So why's the place still around? Well, funny thing. The city council looked at it, figured out how much it would cost - somewhere upwards of around thirty billion nuyen for relocating all the people currently there, bulldozing it, paying the workers, doing all the new construction work. Oh, and the security fees for guarding all this work against he people who already live there - don't we feel loved? Anyway, they didn't have that kind of money, so they looked at the UCAS (whose sector it's in) and told them they could foot the entire bill. You can pretty much guess their reaction to
that news.

Granted, it's a lot 'nicer' around the sprawl these days. With all the money flowing into the city, everyone's a little better off. Hell, the outskirts of the sprawl even got cleaned up in some cases. Every now and then a corporation gets real interested in how cheap the land looks and buys up a bit of it, cleans it up, clears all the rubble and whatnot off - only to find that the prices on security are about ten times as much as if they'd built it somewhere else in the FTZ. If I had two nuyen for every company that went under in the last three years from the gangers, I'd be a rich man.

2070-2073 Update

Written by Pigeon

Not sure what the last ten years held, I was high on a cocktail of mescaline, BTL's, and Novacoke after being drummed out of DocWagon. I came to Denver out of Boston, hooked up with a local Mafia crew led by this kid Cassidy, who reported to a bigger small fish Joey Lucciano who worked for…honestly I couldn't tell you. But what I can tell you is about the early years of the 2070's in Denver - least until I died. Now I'm just some ROM Persona Memory project for the Datahaven. Oh well.

2070-71

Not too much happened - sure you're workaday conflicts and corporate maneuvering, but it was a year of peace. Aspanu Innocenti held a tight grip on much of the Denver mob, and a burgeoning partnership with some of the Vory crews. The big rumor was Keegan, owner of The Cybered Arms, who was looking to retire. She didn't. Unless this is the future and she did, in which case maybe also consider a friendly edit. Some bigwig lobbyist in the CAS tried to make a go for the Council as an Alt Humanis Member, but he got "compromised" by a runner team interested in his ork fetish.
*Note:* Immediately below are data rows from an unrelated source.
Lemma failure_before_pod_waits_for_timer_witness :
  (∀ rest, watchLoop patient firstAttempt noPods (WatchEvent (inr failedRun) :: rest)
           = watchLoop patient failedRun noPods rest)
  ∧ watchLoop patient firstAttempt noPods [WatchEvent (inr failedRun)]
    = (noPods, Watching failedRun)
  ∧ (isFailure failedRun = true →
     ∃ c cs, tr_Conditions failedRun = c :: cs
             ∧ watchLoop patient firstAttempt noPods [WatchEvent (inr failedRun); TimeoutFired]
               = (sendErr ("task " +:+ task patient +:+ " has failed: " +:+ cond_Message c)
                    noPods,
                  Returned)).
Proof.
  apply (failure_before_pod_waits_for_timer patient firstAttempt failedRun noPods).
  reflexivity.
Defined.

(** X14: every name that the loop of discovery adds to what has been sent
    on [podC] is the pod name of a run that an event carried, and is not
    empty. *)
Theorem loop_sends_pod_names_of_events (r : Reader) (inputs : list watchInput) :
  ∀ (run : TaskRun) (d : discovery) (n : string),
    n ∈ podC (watchLoop r run d inputs).1 →
    n ∈ podC d
    ∨ (n ≠ "" ∧ ∃ run', WatchEvent (inr run') ∈ inputs ∧ PodName run' = n).
Proof.
  induction inputs as [|[[err|run']| |] rest IH]; intros run d n; cbn [watchLoop].
  5: by left.
  - by left.
  - by left.
  - assert (∀ m, m ∈ podC (addPod (PodName run') d) → m ∈ podC d ∨ m = PodName run') as Hadd.
    { intros m. unfold addPod. destruct (podMap d !! PodName run'); [by left|].
      cbn. rewrite elem_of_app, list_elem_of_singleton. tauto. }
    destruct (nonEmpty (PodName run')) eqn:Hne.
    + apply Discovery.nonEmpty_spec in Hne.
      assert (n ∈ podC (addPod (PodName run') d) →
              n ∈ podC d ∨ n ≠ "" ∧ ∃ run'0, WatchEvent (inr run'0) ∈ WatchEvent (inr run') :: rest
                                             ∧ PodName run'0 = n) as Hhere.
      { intros [?| ->]%Hadd; [by left|]. right. split; [done|]. exists run'. split; [left|done]. }
      destruct (negb (areRetriesScheduled run' (retries r))); [exact Hhere|].
      intros [Hin|(Hn & run'' & Hin & Hp)]%IH; [by apply Hhere|].
      right. split; [done|]. exists run''. split; [by right|done].
    + intros [Hin|(Hn & run'' & Hin & Hp)]%IH; [by left|].
      right. split; [done|]. exists run''. split; [by right|done].
  - destruct (onTimeout r run) as [[err|]|]; [by left|by left|].
    intros [Hin|(Hn & run'' & Hin & Hp)]%IH; [by left|].
    right. split; [done|]. exists run''. split; [by right|done].
Qed.

Lemma loop_sends_pod_names_of_events_witness :
  "p1" ∈ podC (announce firstAttempt noPods)
  ∨ ("p1" ≠ "" ∧ ∃ run', WatchEvent (inr run') ∈ [WatchEvent (inr retried)] ∧ PodName run' = "p1").
Proof.
  apply (loop_sends_pod_names_of_events patient [WatchEvent (inr retried)] firstAttempt
           (announce firstAttempt noPods) "p1").
  apply (list_elem_of_lookup_2 _ 1). reflexivity.
Defined.

Lemma watchLoop_errC (r : Reader) (inputs : list watchInput) :
  ∀ (run : TaskRun) (d : discovery),
    ((watchLoop r run d inputs).2 = Returned
     ∧ ∃ e, errC (watchLoop r run d inputs).1 = errC d ++ [e])
    ∨ errC (watchLoop r run d inputs).1 = errC d.
Proof.
  induction inputs as [|[[err|run']| |] rest IH]; intros run d; cbn [watchLoop].
  5: by right.
  - by right.
  - left. split; [done|]. by exists err.
  - destruct (nonEmpty (PodName run')); [|apply IH].
    destruct (negb (areRetriesScheduled run' (retries r))).
    + right. apply Discovery.addPod_errC.
    + rewrite <- (Discovery.addPod_errC (PodName run') d). apply IH.
  - destruct (onTimeout r run) as [[err|]|]; [|by right|apply IH].
    left. split; [done|]. by exists err.
Qed.

Lemma announce_errC (run : TaskRun) (d : discovery) : errC (announce run d) = errC d.
Proof.
  unfold announce.
  assert (∀ rss d0, errC (foldl (λ d rs, addPod (rs_PodName rs) d) d0 rss) = errC d0) as Hfold.
  { induction rss as [|rs rss IH]; intros d0; [done|].
    cbn [foldl]. by rewrite IH, Discovery.addPod_errC. }
  destruct (nonEmpty (PodName run)); rewrite ?Discovery.addPod_errC;
    destruct (negb (Nat.eqb (length (RetriesStatus run)) 0)); by rewrite ?Hfold.
Qed.

(** X15: discovery sends at most one error on its error channel, and when
    it has sent one it has returned and closed its channels. *)
Theorem discovery_sends_at_most_one_error (r : Reader) (run : TaskRun)
    (inputs : list watchInput) :
  (length (errC (watchLoop r run (announce run noPods) inputs).1) ≤ 1)%nat
  ∧ (errC (watchLoop r run (announce run noPods) inputs).1 ≠ [] →
     (watchLoop r run (announce run noPods) inputs).2 = Returned).
Proof.
  destruct (watchLoop_errC r inputs run (announce run noPods)) as [[Hret [e He]]|He];
    rewrite He, announce_errC; cbn; split; try done; lia.
Qed.

Lemma discovery_sends_at_most_one_error_witness :
  (watchLoop patient failedRun (announce failedRun noPods) [TimeoutFired]).2 = Returned.
Proof.
  apply (proj2 (discovery_sends_at_most_one_error patient failedRun [TimeoutFired])).
  discriminate.
Defined.

End Retrying.

(** ** From containers to steps *)

Module Naming.
Import corev1 pods v1 log sample.

Lemma cutPrefix_app (p s : string) : cutPrefix p (p +:+ s) = Some s.
Proof.
  induction p as [|a p IH]; [done|].
  change (String a p +:+ s) with (String a (p +:+ s)).
  cbn -[Ascii.eqb]. by rewrite Ascii.eqb_refl.
Qed.

Lemma cutPrefix_Some (p : string) : ∀ s s', cutPrefix p s = Some s' → s = p +:+ s'.
Proof.
  induction p as [|a p IH]; intros s s'; cbn -[Ascii.eqb]; [by intros [= ->]|].
  destruct s as [|b s]; [done|].
  destruct (Ascii.eqb_spec a b) as [->|]; [|done].
  intros ->%IH. done.
Qed.

Lemma TrimPrefix_with (p s : string) : TrimPrefix (p +:+ s) p = s.
Proof. unfold TrimPrefix. by rewrite cutPrefix_app. Qed.

Lemma TrimPrefix_without (p s : string) : (∀ s', s ≠ p +:+ s') → TrimPrefix s p = s.
Proof.
  intros Hno. unfold TrimPrefix. destruct (cutPrefix p s) as [s'|] eqn:E; [|done].
  by apply cutPrefix_Some, Hno in E.
Qed.

(** X16: the step of a container named "step-<n>" is named n, and the step
    of a container whose name does not start with "step-" keeps the
    container's name; either way the step remembers the full name of its
    container. So a container "step-<n>" and a container "<n>" of one pod
    give two steps of the same name. *)
Theorem step_name_of_container (status status' : gmap string ContainerState) (n image : string) :
  name (mkStep status {| c_Name := "step-" +:+ n; c_Image := image |}) = n
  ∧ container (mkStep status {| c_Name := "step-" +:+ n; c_Image := image |}) = "step-" +:+ n
  ∧ ((∀ m, n ≠ "step-" +:+ m) →
     name (mkStep status' {| c_Name := n; c_Image := image |}) = n
     ∧ name (mkStep status' {| c_Name := n; c_Image := image |})
       = name (mkStep status {| c_Name := "step-" +:+ n; c_Image := image |})).
Proof.
  unfold mkStep. cbn [name container c_Name].
  rewrite (TrimPrefix_with "step-" n). split; [done|]. split; [done|].
  intros Hno. by rewrite TrimPrefix_without.
Qed.

Lemma step_name_of_container_witness :
  name (mkStep ∅ {| c_Name := "sidecar-proxy"; c_Image := "envoy" |}) = "sidecar-proxy"
  ∧ name (mkStep ∅ {| c_Name := "sidecar-proxy"; c_Image := "envoy" |})
    = name (mkStep ∅ {| c_Name := "step-" +:+ "sidecar-proxy"; c_Image := "envoy" |}).
Proof.
  apply (proj2 (proj2 (step_name_of_container ∅ ∅ "sidecar-proxy" "envoy"))).
  intros m Hm. discriminate Hm.
Defined.

Lemma sublist_fmap_of {A B} (f : A → B) (l k : list A) :
  l `sublist_of` k → f <$> l `sublist_of` f <$> k.
Proof. induction 1; cbn; by constructor. Qed.

Lemma sublist_List_filter {A} (f : A → bool) (l : list A) : List.filter f l `sublist_of` l.
Proof.
  induction l as [|x l IH]; cbn; [done|]. destruct (f x); by constructor.
Qed.

(** X17: [filterSteps] neither reorders nor invents steps. The containers
    of the steps it returns are, in the order of the pod spec, some of the
    init containers when all steps are asked for, and then some of the
    containers; every step has the name of its container without the prefix
    "step-"; without an allow-list every container has its step; and with
    one, the steps after the init steps have names on the list. *)
Theorem filterSteps_keeps_order (pod : Pod) (all : bool) (given : list string)
    (sts : list step) :
  filterSteps (Some pod) all given = Ret sts →
  container <$> sts
    `sublist_of` (if all then c_Name <$> InitContainers pod else [])
                 ++ (c_Name <$> Containers pod)
  ∧ Forall (λ st, name st = TrimPrefix (container st) "step-") sts
  ∧ (given = [] →
     container <$> sts
     = (if all then c_Name <$> InitContainers pod else []) ++ (c_Name <$> Containers pod))
  ∧ (given ≠ [] →
     Forall (λ st, name st ∈ given)
            (drop (if all then length (InitContainers pod) else 0) sts)).
Proof.
  unfold filterSteps, getSteps, getInitSteps, mbind, outcome_bind.
  set (inits := if all then map (mkStep (statusOf (InitContainerStatuses pod)))
                               (InitContainers pod) else []).
  set (regular := map (mkStep (statusOf (ContainerStatuses pod))) (Containers pod)).
  assert ((if all then Ret (map (mkStep (statusOf (InitContainerStatuses pod)))
                              (InitContainers pod)) else Ret []) = Ret inits) as ->.
  { unfold inits. by destruct all. }
  assert (container <$> inits = (if all then c_Name <$> InitContainers pod else [])) as Hi.
  { unfold inits. destruct all; [|done].
    rewrite <- list_fmap_compose. by apply list_fmap_ext. }
  assert (container <$> regular = c_Name <$> Containers pod) as Hr.
  { unfold regular. rewrite <- list_fmap_compose. by apply list_fmap_ext. }
  assert (Forall (λ st, name st = TrimPrefix (container st) "step-") (inits ++ regular)) as Hn.
  { apply Forall_app. split; [unfold inits; destruct all; [|constructor]|unfold regular];
      apply Forall_forall; intros st (c & -> & _)%list_elem_of_fmap; done. }
  assert (length inits = (if all then length (InitContainers pod) else 0)) as Hlen.
  { unfold inits. destruct all; [apply length_map|done]. }
  destruct (Nat.eqb (length given) 0) eqn:Hg; intros [= <-].
  - rewrite fmap_app, Hi, Hr. split; [done|]. split; [done|]. split; [done|].
    intros Hne. destruct given; [done|discriminate Hg].
  - rewrite fmap_app, Hi. split.
    { apply sublist_app; [done|]. rewrite <- Hr. apply sublist_fmap_of, sublist_List_filter. }
    split.
    { apply Forall_app in Hn as [Hn1 Hn2]. apply Forall_app. split; [done|].
      apply Forall_forall. intros st Hst%list_elem_of_In%filter_In.
      destruct Hst as [Hst%list_elem_of_In _]. by eapply Forall_forall in Hn2. }
    split; [by intros ->|]. intros _.
    rewrite <- Hlen, drop_app_length. apply Forall_forall.
    intros st Hst%list_elem_of_In%filter_In. destruct Hst as [_ Hst].
    rewrite Steps.stepsToAdd_lookup in Hst. by apply bool_decide_eq_true in Hst.
Qed.

Lemma filterSteps_keeps_order_witness :
  container <$> [test]
    `sublist_of` (if false then c_Name <$> InitContainers buildPod else [])
                 ++ (c_Name <$> Containers buildPod)
  ∧ Forall (λ st, name st = TrimPrefix (container st) "step-") [test]
  ∧ (["test"] = [] →
     container <$> [test]
     = (if false then c_Name <$> InitContainers buildPod else [])
       ++ (c_Name <$> Containers buildPod))
  ∧ (["test"] ≠ [] →
     Forall (λ st, name st ∈ ["test"])
            (drop (if false then length (InitContainers buildPod) else 0) [test])).
Proof.
  apply (filterSteps_keeps_order buildPod false ["test"] [test]).
  vm_compute. reflexivity.
Defined.

End Naming.
(** ** Array count *)

Lemma Parse_multi_length (parse : list byte -> res (Resp * list byte)) (k : nat) :
  forall (r : list byte) (multi : list Resp) (rest : list byte),
    Parse_multi parse k r = Ok (multi, rest) -> length multi = k.
Proof.
  induction k as [|k IH]; intros r multi rest H; simpl in H.
  - injection H as <- <-. reflexivity.
  - bind_inv H. destruct a as [rp r2]. bind_inv H. destruct a as [multi' r3].
    injection H as <- <-. simpl. f_equal. eapply IH; eauto.
Qed.

(** An array read from multi-bulk form has as many children as its header
    declares, and none when the header declares a negative count. *)
Lemma Parse_array_count (fuel : nat) (m : list byte) (r : Resp) (rest : list byte) :
  Parse fuel m = Ok (r, rest) -> index m 0 = Ok "*"%byte ->
  exists n, declaredCount r = Ok n /\
            (0 <= n -> len (Multi r) = n) /\ (n < 0 -> Multi r = []).
Proof.
  destruct fuel as [|fuel]; [discriminate|]. intros H Hm0.
  destruct (Parse_inv _ _ _ _ H) as (line & r1 & c & Hline & Hc & Hbr).
  assert (Hstar : c = "*"%byte).
  { pose proof (readLine_first _ _ _ _ Hline Hc) as Hf. congruence. }
  destruct Hbr as [E _ _ | E _ _ | E _ _ | b size raw E _ _ _ _
                  | b i multi _ Hb Hi Hpos Hmulti -> | b i _ Hb Hi Hneg -> _
                  | multi E _ _ _ _];
    try (rewrite E in Hstar; discriminate); try contradiction.
  - exists i. unfold declaredCount. cbn [Raw Multi]. rewrite Hb. cbn [bind].
    repeat apply conj; [assumption| |lia].
    intros _. apply Parse_multi_length in Hmulti. len_lia.
  - exists i. unfold declaredCount. cbn [Raw Multi]. rewrite Hb. cbn [bind].
    repeat apply conj; [assumption|lia|reflexivity].
Qed.
(** X28. A reply that opens with a fence: the rest of the first line,
    whatever it holds, is dropped with the fence, a language tag of any
    name as well as none.  The closing fence is dropped when it is
    there, and a reply that ends without one is read all the same.  What
    is left is the body without the white space around it. *)
Theorem strip_code_fence_first_line (tag body : string) :
  contains LF tag = false →
  startswith (lower (strip body)) "json" = false →
  _strip_code_fence (Some (FENCE ++ tag ++ nl ++ body ++ nl ++ FENCE))
  = strip body
  ∧ (endswith (rstrip body) FENCE = false →
     _strip_code_fence (Some (FENCE ++ tag ++ nl ++ body)) = strip body).
Proof.
  intros Htag Hjson. split.
  - assert (startswith (lower (strip (body ++ nl))) "json" = false) as Hj
      by (rewrite strip_app_nl; exact Hjson).
    pose proof (strip_code_fence_block "" tag (body ++ nl) ""
                  eq_refl eq_refl Htag Hj) as Hb.
    rewrite app_nil_l, str_app_nil_r, strip_app_nl, !app_assoc in Hb.
    rewrite <- Hb. reflexivity.
  - intros Hend. unfold _strip_code_fence.
    rewrite or_else_empty, strip_fence_start.
    change (startswith (FENCE ++ rstrip (tag ++ nl ++ body)) FENCE) with true.
    cbv iota.
    rewrite (rstrip_app tag), (rstrip_app nl).
    destruct (rstrip body) as [|c r] eqn:E.
    + change (rstrip nl) with "". cbv iota.
      rewrite contains_app, (contains_rstrip _ _ Htag).
      change (contains LF FENCE) with false. cbn.
      unfold strip. rewrite E. reflexivity.
    + change (nl ++ String c r) with (String LF (String c r)). cbv iota.
      rewrite <- (app_assoc FENCE tag).
      rewrite (contains_app LF (FENCE ++ tag)).
      change (contains LF (String LF (String c r))) with true.
      rewrite orb_true_r. cbv iota.
      rewrite split1_app
        by (rewrite contains_app, Htag; reflexivity).
      simpl nth. rewrite <- E in Hend |- *. rewrite rstrip_idem, Hend.
      assert (strip (rstrip body) = strip body) as ->
        by (unfold strip; rewrite rstrip_idem; reflexivity).
      rewrite Hjson. reflexivity.
Qed.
As 2071 drew to a close, there were rumors of Atlantean doing research in the South Pole, nothing hit the news yet that year - but in due time it would hit us all.
Texas Pete made a big surprised, stopping by in his fragging airship, The Bull Run or something. Coincidentally, the Sioux Defence Force started an investigation in alleged grave robbing of Sitting Bull, by December the SDI has found the remains absent his war hammer(war tomahawk?)

2072 - The Manastorm

Oh boy. More to come here.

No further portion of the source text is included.